Beyond data description is data use. Here scientific data exploration is ahead, rather than behind, the use in museums.  But advanced algorithms using information resources are spreading to all areas of scholarship. Sentiment analysis of text based on Twitter messages, for example, shows that Hawaii is the happiest state and Louisiana the least happy. A remarkable example of image exploitation is Noah Snavely’s “Building Rome in a Day” project, which took thousands of Flickr photographs of the Colosseum, discarded the out of focus ones, and then registered the images and computed a 3-D model using photogrammetry. Other examples of scientific collaboration with humanities scholarship has been the analysis of manuscripts, including Brent Seales work on “unrolling” a manuscript scroll using 3-D scans and image transformation software, or William Noel’s reading unknown books of Archimedes from a palimpsest (an overwritten manuscript) . All of these projects are collaborative across institutions and knowledge domains.
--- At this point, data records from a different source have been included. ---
(** X11: when requests are handled one after the other on a store whose
    counter reads as the integer [c], not below [-2^53], and [c] plus the
    number of requests answered 200 does not exceed [2^53], the counter
    afterwards reads as [c] plus that number: every submission answered
    200 is counted once, and no request answered 500 is counted, whether
    it stored its record or not.  A counter that reads as [2^53] stays
    there: in doubles [2^53 + 1] is [2^53]. *)
Theorem counter_counts_the_successes requests : forall kv,
  (forall c,
     counted kv = Integer c -> (- SAFE <= c)%Z ->
     (c + Z.of_nat (successes (serve requests kv).1) <= SAFE)%Z ->
     counted (serve requests kv).2
     = Integer (c + Z.of_nat (successes (serve requests kv).1))%Z)
  /\ (counted kv = Integer SAFE -> counted (serve requests kv).2 = Integer SAFE).
Proof.
  induction requests as [|ctx rest IH]; intros kv.
  - split.
    + intros c Hc _ _. simpl. rewrite Hc. f_equal. unfold successes. simpl. lia.
    + intros Hc. exact Hc.
  - rewrite serve_cons. cbn [fst snd].
    pose proof (counted_step ctx kv) as Hs.
    destruct (IH (onRequestPost ctx kv).2) as [IH1 IH2]. split.
    + intros c Hc Hlo. rewrite Hc in Hs.
      unfold successes. cbn [List.filter].
      destruct (answered_ok (onRequestPost ctx kv).1).
      * cbn [length]. fold (successes (serve rest (onRequestPost ctx kv).2).1).
        intros Hhi.
        rewrite add_one_safe in Hs by lia. rewrite reread_safe in Hs by lia.
        rewrite (IH1 _ Hs) by lia. f_equal. lia.
      * fold (successes (serve rest (onRequestPost ctx kv).2).1).
        intros Hhi. apply (IH1 _ Hs); assumption.
    + intros Hc. rewrite Hc in Hs. apply IH2.
      destruct (answered_ok (onRequestPost ctx kv).1); [|exact Hs].
      rewrite Hs. vm_compute. reflexivity.
Qed.

Lemma counter_counts_the_successes_witness :
  counted Scenario.seven_so_far = Integer 7
  /\ successes (serve Cases.three_requests Scenario.seven_so_far).1 = 2%nat
  /\ counted (serve Cases.three_requests Scenario.seven_so_far).2
     = Integer (7 + Z.of_nat (successes (serve Cases.three_requests
                                           Scenario.seven_so_far).1))%Z.
Proof.
  assert (H : counted Scenario.seven_so_far = Integer 7) by (vm_compute; reflexivity).
  split; [exact H|]. split; [vm_compute; reflexivity|].
  apply (proj1 (counter_counts_the_successes Cases.three_requests Scenario.seven_so_far)
           7%Z H); vm_compute; discriminate.
Defined.

(** X12: a counter whose text, after leading white space, does not
    start with an integer is never repaired: [parseInt] gives [NaN],
    [NaN + 1] is [NaN], so the first submission answered 200 stores the
    text ['NaN'], and after any further requests the counter is still not
    a number. *)
Theorem unreadable_counter_never_recovers requests : forall kv,
  counted kv = NaN ->
  counted (serve requests kv).2 = NaN
  /\ ((0 < successes (serve requests kv).1)%nat ->
      (serve requests kv).2 !! RESPONSE_COUNT = Some "NaN"%string).
Proof.
  induction requests as [|ctx rest IH]; intros kv Hc.
  - simpl. split; [exact Hc|]. unfold successes. simpl. lia.
  - rewrite serve_cons. cbn [fst snd].
    pose proof (counted_step ctx kv) as Hs. rewrite Hc in Hs.
    assert (Hs' : counted (onRequestPost ctx kv).2 = NaN).
    { destruct (answered_ok _); exact Hs. }
    destruct (IH _ Hs') as [H1 H2]. split; [exact H1|].
    unfold successes. cbn [List.filter].
    destruct (successes (serve rest (onRequestPost ctx kv).2).1) as [|n] eqn:En.
    2:{ intros _. apply H2. lia. }
    pose proof (count_text_step ctx kv) as Ht.
    destruct (answered_ok (onRequestPost ctx kv).1) eqn:Eok.
    2:{ unfold successes in En. rewrite En. lia. }
    intros _. rewrite (count_text_kept _ _ En), Ht.
    unfold next_count. fold (counted kv). rewrite Hc. reflexivity.
Qed.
They show us how to build and use a more sophisticated knowledge infrastructure which can support teams of interdisciplinary researchers.

The International Journal of Digital Libraries offers current papers in the area of digital scholarship, especially the broader applications of modern techniques and methods. This issue ranges from text to video, network basics to linked data, and from the humanities to science. It introduces a wide vision of future research.